Excerpts from a dataset
(* ===== verification/SchemaProps.v ===== *)
(** Which files the store opens: the recognized ones, unchanged, and those of
    version 0 without tables, which it makes into an empty store. *)

From S2P Require Import Prelude Bytes Utf8 Cursor Canonical Path Identity Records Roster Database Schema.

(** ** Recognized files *)

(** What [validate_current_schema] asks for. *)
Record recognized (file : DbFile) : Prop := {
  rc_application_id : f_application_id file = SCHEMA_APPLICATION_ID;
  rc_tables : stored_tables file = map fst SCHEMA_TABLES;
  rc_columns : Forall (fun t => stored_columns t.1 file = t.2) SCHEMA_TABLES;
}.

Lemma sql_bind_Ok {A B} (m : Sql A) (f : A -> Sql B) c b c' :
  (m ≫= f) c = (Ok b, c') <-> exists a c1, m c = (Ok a, c1) /\ f a c1 = (Ok b, c').
Proof.
  unfold mbind, sql_bind. destruct (m c) as [[a|e] c1]; [|naive_solver].
  split; [eauto | by intros (? & ? & [= -> ->] & ?)].
Qed.

Lemma validate_columns_spec tables c :
  validate_columns tables c =
  (if bool_decide (Forall (fun t => stored_columns t.1 (cn_file c) = t.2) tables)
   then Ok tt else Err (InvalidStoredState "database column shape is not recognized"), c).
Proof.
  induction tables as [|[table columns] tables IH]; cbn [validate_columns]; [done|].
  unfold mbind, sql_bind, sql_get.
  destruct (decide (stored_columns table (cn_file c) = columns)) as [Hc|Hc].
  - rewrite (bool_decide_eq_false_2 (_ <> _)) by tauto. rewrite IH.
    repeat case_bool_decide; try done; rewrite Forall_cons in *; naive_solver.
  - rewrite (bool_decide_eq_true_2 (_ <> _)) by done.
    rewrite (bool_decide_eq_false_2 (Forall _ _)); [done|]. intros E%Forall_cons. by destruct E.
Qed.

Lemma schema_validated c c' :
  validate_current_schema c = (Ok tt, c') <-> recognized (cn_file c) /\ c' = c.
Proof.
  unfold validate_current_schema, mbind, sql_bind, sql_get. split.
  - do 2 (case_bool_decide as E'; [discriminate|revert E']).
    rewrite validate_columns_spec. case_bool_decide; [|discriminate]. intros Ht Hi [= <-]. by split.
  - intros [[Hi Ht Hc] ->]. rewrite !bool_decide_eq_false_2 by tauto.
    by rewrite validate_columns_spec, bool_decide_eq_true_2.
Qed.

Lemma validate_keeps c r c' : validate_current_schema c = (r, c') -> c' = c.
Proof.
  unfold validate_current_schema, mbind, sql_bind, sql_get.
  do 2 (case_bool_decide; [by intros [= _ <-]|]). rewrite validate_columns_spec. by intros [= _ <-].
Qed.

(** ** Creating tables *)

Definition table : Type := bytes * list bytes * bool.
Definition create (t : table) : Statement := CreateTable t.1.1 t.1.2 t.2.
Definition taken (name : bytes) (file : DbFile) : bool := existsb (takes_name name) (f_objects file).

Definition created (file : DbFile) (t : table) : DbFile :=
  let objects := f_objects file ++ [mkObject OTable t.1.1 t.1.2] in
  mkFile (f_application_id file) (f_user_version file)
    (if t.2 then with_sequence objects else objects) (clear_rows t.1.1 (f_rows file)).

Lemma create_step t c :
  execute_statement (create t) c =
  if taken t.1.1 (cn_file c) then (Err Sqlite, c)
  else (Ok tt, mkConn (created (cn_file c) t) (cn_foreign_keys c) (cn_busy_timeout c)).
Proof.
  unfold execute_statement, mbind, sql_bind, sql_get, create, taken.
  by destruct (existsb _ _).
Qed.

Lemma with_sequence_taken name objects :
  same_name name (ob_name sequence_table) = false ->
  existsb (takes_name name) (with_sequence objects) = existsb (takes_name name) objects.
Proof.
  intros Hs. unfold with_sequence. destruct (existsb _ objects) eqn:?; [done|].
  rewrite existsb_app. cbn [existsb]. unfold takes_name at 2. rewrite Hs.
  by rewrite andb_false_r, orb_false_r.
Qed.

Lemma taken_created name file t :
  same_name name (ob_name sequence_table) = false ->
  taken name (created file t) = taken name file || same_name name t.1.1.
Proof.
  intros Hs. unfold taken, created. cbn [f_objects].
  destruct t.2; rewrite ?with_sequence_taken by done; rewrite existsb_app; cbn [existsb];
    unfold takes_name at 2; by rewrite orb_false_r.
Qed.

(** Tables whose names differ from each other. *)
Fixpoint fresh_names (tables : list table) : bool :=
  match tables with
  | [] => true
  | t :: tables =>
      negb (same_name t.1.1 (ob_name sequence_table)) &&
      forallb (fun u => negb (same_name u.1.1 t.1.1)) tables && fresh_names tables
  end.

(** A batch creates all its tables, or fails on a name that is taken. *)
Lemma create_tables tables rest c :
  fresh_names tables = true ->
  let file := cn_file c in
  if existsb (fun t => taken t.1.1 file) tables
  then exists c', execute_batch (map create tables ++ rest) c = (Err Sqlite, c')
  else execute_batch (map create tables ++ rest) c
       = execute_batch rest (mkConn (foldl created file tables) (cn_foreign_keys c) (cn_busy_timeout c)).
Proof.
  revert c. induction tables as [|t tables IH]; intros c Hf; cbn -[taken create same_name].
  { by destruct c. }
  cbn -[same_name ob_name] in Hf. rewrite !andb_true_iff in Hf. destruct Hf as [[_ Hd] Hf].
  unfold mbind, sql_bind. rewrite create_step.
  destruct (taken t.1.1 (cn_file c)); cbn [orb]; [eauto|].
  assert (existsb (fun u => taken u.1.1 (cn_file c)) tables
          = existsb (fun u => taken u.1.1 (created (cn_file c) t)) tables) as ->;
    [clear IH|exact (IH (mkConn (created (cn_file c) t) (cn_foreign_keys c) (cn_busy_timeout c)) Hf)].
  induction tables as [|u tables IHt]; [done|].
  cbn -[same_name ob_name] in Hf, Hd. rewrite !andb_true_iff in Hf, Hd.
  destruct Hf as [[Hs%negb_true_iff _]%andb_true_iff Hf]. destruct Hd as [Hu%negb_true_iff Hd]. cbn [existsb].
  by rewrite taken_created, Hu, orb_false_r, IHt.
Qed.

(** ** The migration *)

Definition migration_tables : list table :=
  [(lit "roster_revisions", [lit "hash"; lit "canonical"], false);
   (lit "collections",
    [lit "name"; lit "local_path"; lit "resolved_root"; lit "scan_status"; lit "watch_status"], false);
   (lit "path_records",
    [lit "collection"; lit "path"; lit "record_hash"; lit "kind"; lit "canonical"; lit "materialized";
     lit "materialized_modified_ns"; lit "materialized_size"; lit "materialized_hash"], false);
   (lit "peer_hints", [lit "endpoint_id"; lit "hint"], false);
   (lit "operational_logs", [lit "id"; lit "created_ns"; lit "payload"], true);
   (lit "peer_health", [lit "endpoint_id"; lit "reachable"], false)].

(** A name of the schema is taken in the file. *)
Definition names_taken (file : DbFile) : bool := existsb (fun t => taken t.1.1 file) migration_tables.

(** What the migration makes of a file. *)
Definition migrated (file : DbFile) : DbFile :=
  mkFile SCHEMA_APPLICATION_ID SCHEMA_VERSION (f_objects (foldl created file migration_tables)) empty_database.

Lemma created_rows file : f_rows (foldl created file migration_tables) = empty_database.
Proof. by destruct file as [? ? ? []]. Qed.

Lemma migration_runs c :
  if names_taken (cn_file c) then exists c', execute_batch migration c = (Err Sqlite, c')
  else execute_batch migration c
       = (Ok tt, mkConn (migrated (cn_file c)) (cn_foreign_keys c) (cn_busy_timeout c)).
Proof.
  pose proof (create_tables migration_tables [SetApplicationId 1397445465; SetUserVersion 1] c
                ltac:(by vm_compute)) as H.
  cbn zeta in H. change (map create migration_tables ++ _) with migration in H.
  unfold names_taken. destruct (existsb _ _); [exact H|]. rewrite H. unfold migrated. by rewrite <-(created_rows (cn_file c)).
Qed.

(** The tables that are not SQLite's own. *)
Definition user_tables (objects : list SchemaObject) : list bytes :=
  map ob_name (List.filter (fun object => bool_decide (ob_type object = OTable) && negb (like_sqlite (ob_name object)))
                 objects).

Lemma user_tables_app l k : user_tables (l ++ k) = user_tables l ++ user_tables k.
Proof. unfold user_tables. by rewrite List.filter_app, map_app. Qed.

## EXERCISE DETAILS
Considering the records line by line, how many lines hold the string "induction"? Say only the number.

## EXERCISE RESPONSE
3